Karen Robards is the author of more than twenty-two novels, most recently the New York Times bestseller Guilty.

Excerpt. Reprinted by permission. All rights reserved.:

Chapter One

"Is she there? Do you see her?"

As Jessica Ford pushed through the smoked-glass door in front of her, cell phone clamped to her ear, urgency sharpened John Davenport's voice to the point where the alcohol-induced slurring of his words almost disappeared.

"Yes," Jess answered, her hand tightening around the phone as the door swung shut behind her, because the lady was and she did.

On the fringe of a raucous crowd intent on watching a televised basket ball game, the First Lady of the United States was sitting alone at a table for two in a dark, secluded corner of the hotel bar, knocking back a shot of some undetermined golden liquid with the stiff wrist and easy gulp of a practiced drinker. Wearing a generic black tracksuit with white stripes down the sides and white running shoes. With her trademark short blond hair tucked up beneath a baseball cap pulled low over her eyes. The sheer unlikelihood of her presence in this mid-priced hotel just a few blocks from the White House at ten minutes past midnight on a Saturday night, plus a strategically placed leafy potted ficus near her elbow, was all that stood between her and a Texas-size scandal.

Jess felt butterflies at the realization.

"Thank God." Davenport's tone was devout. "Tell her . . ."

A cheer from the basketball fans made it impossible for Jess to hear the rest. Grimacing, fearing disaster with every way-too-fast beat of her heart, she hurried toward the corner.

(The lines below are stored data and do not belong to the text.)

(** X9.  [getNextTask] fails in three cases only: no project is active or
    the active project has no configuration; the task that was selected
    carries a negative difficulty, for which the line of stars cannot be
    written; or the reply, which holds one star for every point of
    difficulty, is longer than the longest string of the engine.  A
    failure adds an entry to the error log and changes nothing else, so
    the same call fails again; a success leaves the store as it was. *)
Theorem getNextTask_failures (maxStringLength : Z)
    (contextFromMemory : string) (energyLevel : Z) (timeAvailable : string)
    (st : Store) :
  match getNextTaskReply maxStringLength contextFromMemory energyLevel
          timeAvailable st with
  | (inl failure, st') =>
      st' = logError st "getNextTask"
      ∧ (activeDocument st = None
         ∧ (failure = Thrown NoActiveProject
            ∨ ∃ projectId, failure = Thrown (ConfigNotFound "getNextTask"
                                               projectId))
         ∨ ∃ key htaData pc task score,
             activeDocument st = Some key
             ∧ htas st !! key = Some htaData
             ∧ selectOptimalTask htaData energyLevel timeAvailable
                 contextFromMemory pc = Some (task, score)
             ∧ (failure = InvalidCount
                ∧ (∃ d, difficulty task = Some d ∧ d < 0)
                ∨ failure = InvalidStringLength
                  ∧ 0 ≤ orNum (difficulty task) 1
                  ∧ maxStringLength
                    < responseLength
                        (templateValues task energyLevel timeAvailable)))
  | (inr (next, response), st') =>
      st' = st
      ∧ is_Some (activeDocument st)
      ∧ match next with
        | Selected task _ =>
            response = Some (templateValues task energyLevel timeAvailable)
            ∧ 0 ≤ orNum (difficulty task) 1
            ∧ orNum (difficulty task) 1 + 210
              ≤ responseLength (templateValues task energyLevel timeAvailable)
              ≤ maxStringLength
        | _ => response = None
        end
  end.
Proof.
  unfold getNextTaskReply, getNextTaskTry, requireActiveProject, loadConfig,
    activeDocument.
  destruct (activeProject st) as [projectId|] eqn:Hp;
    cbn [bind throw ret mbind option_bind];
    [|split; [done|]; left; split; [done | by left]].
  destruct (configs st !! projectId) as [config|] eqn:Hc;
    cbn [bind throw ret mbind option_bind];
    [|split; [done|]; left; split; [done | right; by exists projectId]].
  set (pathName := orStr (activePath config) "general").
  assert (Hsome : is_Some (Some (projectId, pathName))) by by eexists.
  unfold loadPathHTA. cbn [pc_activePath].
  destruct (htas st !! (projectId, pathName)) as [htaData|] eqn:Hdoc;
    [|done].
  destruct (frontierNodes htaData) as [[|n ns]|] eqn:Hnodes; [done| |done].
  set (pc := {| pc_goal := goal config |}) in *.
  destruct (selectOptimalTask htaData energyLevel timeAvailable
              contextFromMemory pc) as [[task score]|] eqn:Hsel; [|done].
  unfold ret, formatTaskResponse.
  pose proof (responseLength_stars
                (templateValues task energyLevel timeAvailable)) as Hstars.
  cbn [templateValues difficultyStars] in Hstars.
  destruct (Z.ltb_spec (orNum (difficulty task) 1) 0) as [Hneg | Hpos].
  - split; [done|]. right.
    exists (projectId, pathName), htaData, pc, task, score.
    split; [done|]. split; [done|]. split; [done|]. left. split; [done|].
    unfold orNum in Hneg. destruct (difficulty task) as [d|]; [|lia].
    exists d. split; [done|]. destruct (truthyNum d); lia.
  - destruct (Z.ltb_spec maxStringLength
                (responseLength (templateValues task energyLevel timeAvailable)))
      as [Hlong | Hfits].
    + split; [done|]. right.
      exists (projectId, pathName), htaData, pc, task, score.
      split; [done|]. split; [done|]. split; [done|]. by right.
    + split; [done|]. split; [done|]. split; [done|]. split; [done|]. lia.
Qed.

End Reply.

(** ** The level bands of generated nodes *)

Section Bands.
Import JS Model HtaTreeBuilder Spec.
Import TaskIntelligence.
Context {O : Type} `{LlmInterface O}.
Variable JSON_parse_tasks : string → Parsed AiTask.

Lemma written_minutes_nonempty (n : Z) :
  orStr (Some (pretty n +:+ " minutes")) "30 minutes" = pretty n +:+ " minutes".
Proof.
  cbn [orStr]. unfold truthyStr. rewrite bool_decide_eq_false_2; [done|].
  intros Hnil%(f_equal chars). rewrite chars_app in Hnil.
  by apply app_eq_nil in Hnil as [_ [=]].
Qed.

(** The template [`${n} minutes`] on a whole number reads back without
    the sign of the number. *)
Lemma parse_signed_minutes (n : Z) :
  parseTimeToMinutes (pretty n +:+ " minutes") = Z.abs n.
Proof.
  destruct n as [|x|x].
  - by vm_compute.
  - by apply parse_written_minutes.
  - change (pretty (Z.neg x)) with ("-" +:+ pretty (Z.pos x)).
    destruct (pretty_digits (Z.pos x)) as (d & ds & Hc & Hall & Hval); [lia|].
    rewrite <- (str_chars (_ +:+ _)), !chars_app, Hc, <- app_assoc.
    change (chars " minutes") with (chars " " ++ chars "minute" ++ chars "s").
    rewrite (parse_first_expression (chars "-") (d :: ds) (chars " ")
               (chars "minute") (chars "s")).
    + rewrite bool_decide_eq_false_2, Hval; [lia|].
      vm_compute. by intros [[=] | [[=] | []%elem_of_nil]%elem_of_cons]%elem_of_cons.
    + done.
    + by repeat constructor.
    + done.
    + by repeat constructor.
    + vm_compute. left.
Qed.

Lemma clampToLevel_band (knowledgeLevel : Z) (t : AiTask) :
  let band :=
    if knowledgeLevel <=? 2 then (1, Some 25)
    else if knowledgeLevel <=? 4 then (2, Some 45)
    else if knowledgeLevel <=? 6 then (3, Some 60)
    else (5, None) in
  (∃ d, ai_difficulty (clampToLevel knowledgeLevel t) = Some d ∧ 1 ≤ d ≤ band.1)
  ∧ ai_duration (clampToLevel knowledgeLevel t)
    = match band.2 with
      | Some cap => capDuration cap (ai_duration t)
      | None => ai_duration t
      end.
Proof.
  unfold clampToLevel.
  destruct (knowledgeLevel <=? 2); [|destruct (knowledgeLevel <=? 4);
    [|destruct (knowledgeLevel <=? 6)]];
    cbn [withDifficulty ai_difficulty ai_duration fst snd];
    (split; [eexists; split; [reflexivity | lia] | done]).
Qed.
(** X21.  Validation repairs and never rewrites: of an object it
    changes no property besides [script], [visual_prompts] and
    [timestamps], and it keeps each of these three when it is valid.
    A falsy script becomes the default sentence, invalid visual prompts
    become the single default cue, and invalid timestamps become one cue
    over 0 to 10 seconds whose text is the first 100 characters of the
    script of the result. *)
Theorem validateScriptData_keeps_what_is_valid (data data' : jsval) :
  Json.is_object data = true ->
  validateScriptData data = inr data' ->
  (forall k, k <> "script" -> k <> "visual_prompts" -> k <> "timestamps" ->
             Json.prop data' k = Json.prop data k) /\
  (if Json.truthy (Json.prop data "script")
   then Json.prop data' "script" = Json.prop data "script"
   else Json.prop data' "script" = Some (JStr "Generated video content.")) /\
  (if Json.is_nonempty_array (Json.prop data "visual_prompts")
   then Json.prop data' "visual_prompts" = Json.prop data "visual_prompts"
   else Json.prop data' "visual_prompts" = Some defaultVisualPrompts) /\
  (if Json.is_nonempty_array (Json.prop data "timestamps")
   then Json.prop data' "timestamps" = Json.prop data "timestamps"
   else exists s, Json.prop data' "script" = Some (JStr s) /\
                  Json.prop data' "timestamps" =
                    Some (defaultTimestamps (Js.substring0 100 s))).
Proof.
  intros Hobj. rewrite (validateScriptData_object data Hobj). cbv zeta.
  set (d1 := if Json.truthy (Json.prop data "script") then data
             else put data "script" (JStr "Generated video content.")).
  assert (Hobj1 : Json.is_object d1 = true).
  { subst d1. destruct (Json.truthy _); [exact Hobj|now rewrite is_object_put]. }
  assert (H1 : forall k, k <> "script" -> Json.prop d1 k = Json.prop data k).
  { intros k Hk. subst d1. destruct (Json.truthy _); [reflexivity|].
    apply prop_put_ne. congruence. }
  assert (H1s : if Json.truthy (Json.prop data "script")
                then Json.prop d1 "script" = Json.prop data "script"
                else Json.prop d1 "script" = Some (JStr "Generated video content.")).
  { subst d1. destruct (Json.truthy _); [reflexivity|now apply prop_put_eq]. }
  clearbody d1.
  rewrite (H1 "visual_prompts") by discriminate.
  set (d2 := if Json.is_nonempty_array (Json.prop data "visual_prompts") then d1
             else put d1 "visual_prompts" defaultVisualPrompts).
  assert (Hobj2 : Json.is_object d2 = true).
  { subst d2. destruct (Json.is_nonempty_array _); [exact Hobj1|now rewrite is_object_put]. }
  assert (H2 : forall k, k <> "visual_prompts" -> Json.prop d2 k = Json.prop d1 k).
  { intros k Hk. subst d2. destruct (Json.is_nonempty_array _); [reflexivity|].
    apply prop_put_ne. congruence. }
  assert (H2v : if Json.is_nonempty_array (Json.prop data "visual_prompts")
                then Json.prop d2 "visual_prompts" = Json.prop data "visual_prompts"
                else Json.prop d2 "visual_prompts" = Some defaultVisualPrompts).
  { subst d2. destruct (Json.is_nonempty_array _);
      [apply H1; discriminate|now apply prop_put_eq]. }
  clearbody d2.
  rewrite (H2 "timestamps"), (H1 "timestamps") by discriminate.
  rewrite (H2 "script") by discriminate.
  destruct (Json.is_nonempty_array (Json.prop data "timestamps")) eqn:Ht.
  - intros [= <-]. split; [|split; [|split]].
    + intros k Hs Hv _. rewrite (H2 k Hv). now apply H1.
    + rewrite (H2 "script") by discriminate. exact H1s.
    + exact H2v.
    + rewrite (H2 "timestamps"), (H1 "timestamps") by discriminate. reflexivity.
  - destruct (Json.prop d1 "script") as [[| | |s| |]|] eqn:Hscript;
      cbn [Json.substring0]; try discriminate.
    intros [= <-]. split; [|split; [|split]].
    + intros k Hs Hv Hts. rewrite prop_put_ne by congruence. rewrite (H2 k Hv).
      now apply H1.
    + rewrite prop_put_ne, (H2 "script"), Hscript by discriminate. exact H1s.
    + rewrite prop_put_ne by discriminate. exact H2v.
    + exists s. rewrite prop_put_ne, (H2 "script") by discriminate.
      split; [exact Hscript|]. now apply prop_put_eq.
Qed.

Lemma validateScriptData_keeps_witness :
  (Json.is_object (JObject {[ "title" := JStr "Tides" ]}) = true /\
   validateScriptData (JObject {[ "title" := JStr "Tides" ]}) =
     inr (put (put (put (JObject {[ "title" := JStr "Tides" ]}) "script"
                      (JStr "Generated video content."))
                 "visual_prompts" defaultVisualPrompts)
            "timestamps" (defaultTimestamps "Generated video content."))) /\
  Json.prop
    (put (put (put (JObject {[ "title" := JStr "Tides" ]}) "script"
                 (JStr "Generated video content."))
            "visual_prompts" defaultVisualPrompts)
       "timestamps" (defaultTimestamps "Generated video content.")) "title" =
    Some (JStr "Tides").
Proof.
  assert (H : validateScriptData (JObject {[ "title" := JStr "Tides" ]}) =
     inr (put (put (put (JObject {[ "title" := JStr "Tides" ]}) "script"
                      (JStr "Generated video content."))
                 "visual_prompts" defaultVisualPrompts)
            "timestamps" (defaultTimestamps "Generated video content."))) by reflexivity.
  split; [split; [reflexivity|exact H]|].
  destruct (validateScriptData_keeps_what_is_valid
              (JObject {[ "title" := JStr "Tides" ]}) _ eq_refl H) as (Hother & _).
  rewrite (Hother "title") by discriminate. reflexivity.
Defined.

End ValidationMore.

Section ScriptPassThrough.

Lemma run_generateScript_validated env t prompt jobId text data :
  genAI env = true ->
  answer env t (GenerateContent prompt) = inr text ->
  validateScriptData (parsed_or_fallback env prompt text) = inr data ->
  run (generateScript prompt jobId) env t =
    ([GenerateContent prompt; SaveToDebug (jobId +:+ "_script.json")],
     match answer env (S t) (SaveToDebug (jobId +:+ "_script.json")) with
     | inl _ => inr (ScriptData_to_js (createFallbackScript prompt))
     | inr _ => inr data
     end).
Proof.
  intros Hkey Htext Hval. run_unfold generateScript. rewrite Hkey. cbn [negb]. cbv iota.
  rewrite Htext. run_simpl. fold (parsed_or_fallback env prompt text). rewrite Hval.
  run_simpl. destruct_answer; reflexivity.
Qed.

(** X22.  A reply of the script service that parses to a well-formed
    script is handed on exactly as it was parsed, after one call to the
    service and one debug copy. *)
Theorem generateScript_passes_well_formed_reply env t prompt jobId text data ok :
  genAI env = true ->
  answer env t (GenerateContent prompt) = inr text ->
  JSON_parse env (cleanJsonText text) = Some data ->
  well_formed_script data ->
  answer env (1 + t)%nat (SaveToDebug (jobId +:+ "_script.json")) = inr ok ->
  run (generateScript prompt jobId) env t =
    ([GenerateContent prompt; SaveToDebug (jobId +:+ "_script.json")], inr data).
Proof.
  intros Hkey Htext Hparse Hwf Hsave. cbn [Nat.add] in Hsave.
  rewrite (run_generateScript_validated env t prompt jobId text data Hkey Htext).
  - rewrite Hsave. reflexivity.
  - unfold parsed_or_fallback. rewrite Hparse. now apply validateScriptData_well_formed.
Qed.

Lemma generateScript_passes_witness :
  (genAI good_reply = true /\
   answer good_reply 0 (GenerateContent "tides") = inr "not json" /\
   answer good_reply 1 (SaveToDebug "job_script.json") = inr tt) /\
  run (generateScript "tides" "job") good_reply 0 =
    ([GenerateContent "tides"; SaveToDebug "job_script.json"],
     inr (ScriptData_to_js
            {| script := "Tides follow the moon.";
               visual_prompts := [Scenario.sunrise];
               timestamps := Scenario.two_cues |})).
Proof.
  split; [repeat split|].
  apply (generateScript_passes_well_formed_reply good_reply 0 "tides" "job" "not json" _ tt);
    try reflexivity.
  repeat split.
Defined.

(** X23.  The debug copy is made inside the try block: when it cannot
    be written, a validated script is dropped and the template script is
    returned in its place, without an error. *)
Theorem generateScript_debug_failure_discards_script env t prompt jobId text data err :
  genAI env = true ->
  answer env t (GenerateContent prompt) = inr text ->
  validateScriptData (parsed_or_fallback env prompt text) = inr data ->
  answer env (1 + t)%nat (SaveToDebug (jobId +:+ "_script.json")) = inl err ->
  run (generateScript prompt jobId) env t =
    ([GenerateContent prompt; SaveToDebug (jobId +:+ "_script.json")],
     inr (ScriptData_to_js (createFallbackScript prompt))).
Proof.
  intros Hkey Htext Hval Hsave. cbn [Nat.add] in Hsave.
  rewrite (run_generateScript_validated env t prompt jobId text data Hkey Htext Hval).
  rewrite Hsave. reflexivity.
Qed.

Lemma generateScript_debug_failure_witness :
  (genAI good_reply_no_debug = true /\
   answer good_reply_no_debug 0 (GenerateContent "tides") = inr "not json" /\
   answer good_reply_no_debug 1 (SaveToDebug "job_script.json") =
     inl "EACCES: permission denied") /\
  run (generateScript "tides" "job") good_reply_no_debug 0 =
    ([GenerateContent "tides"; SaveToDebug "job_script.json"],
     inr (ScriptData_to_js (createFallbackScript "tides"))).
Proof.
  split; [repeat split|].
  apply (generateScript_debug_failure_discards_script good_reply_no_debug 0 "tides" "job"
           "not json"
           (ScriptData_to_js
              {| script := "Tides follow the moon.";
                 visual_prompts := [Scenario.sunrise];
                 timestamps := Scenario.two_cues |})
           "EACCES: permission denied"); reflexivity.
Defined.

End ScriptPassThrough.

(** ** The subtitle path, again *)

Section SafePaths.
(** * CdkVirtualScrollViewport: a shallow embedding

    Source: [src/cdk-experimental/scrolling/virtual-scroll-viewport.ts].

    The component is a class with private fields, mutated by its methods, and
    wired to four collaborators: the DOM element it scrolls, the Angular zone
    and change detector, the injected scroll strategy, and the data stream of
    the attached [CdkVirtualForOf].  The embedding is explicit state passing
    over a [World]: the component's fields ([Viewport]), the part of the
    environment the methods read or write, and a chronological [trace] of the
    effects that leave the component (strategy callbacks, range emissions,
    change-detection marks, writes to the element's scroll position).

    Numbers.  TypeScript's [number] is modelled as [Z]: pixel sizes, offsets
    and indices are integer valued in this development.  [Number_toString]
    prints them the way a template literal does for integers below 10^21.

    Library semantics the component relies on, and how they are modelled:
    - [Subject.next] delivers only while the subject has not been completed;
      [Subject.complete] stops it.  Nothing in the class unsubscribes a
      subject, so [next] never throws.
    - [source.pipe(takeUntil(n)).subscribe(cb)] subscribes to [source]; the
      subscription ends when [n] next emits.  A notifier that is already
      completed never emits, so it never ends the subscription.
    - [ngZone.run(f)] runs [f] synchronously.  Change detection
      ([ngDoCheck]) and [ngZone.onStable] are events of the framework, which
      may follow a [run] at once or later: they are separate [Event]s.
    - [onStable.pipe(take(1)).subscribe(cb)] registers a one-shot listener.
    - [Promise.resolve().then(f)] appends [f] to the microtask queue, which
      is run only after the current synchronous block has returned. *)

From Stdlib Require Import ZArith List String Ascii Bool Lia DecimalString.
From Stdlib Require DecimalPos DecimalZ.
Import ListNotations.
Local Open Scope Z_scope.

Even knowing what she did, her mind boggled at what she was being asked to do. She was not the First Lady's handler.

"I couldn't hear you. It's kind of crowded in here," Jess said into the phone as the cheering died down.

"Shit." Davenport added a few more choice words under his breath.

"Just get her out of there, would you?"

"Yes." Jess had already learned not to say "I'll do my best" to her formidable boss. He would snap that he wasn't paying for her to do her best, he was paying for her to do it. End of story. The phone disconnected with a click in her ear. Okay, the problem was now officially hers.

Where the hell is the Secret Service when you need them?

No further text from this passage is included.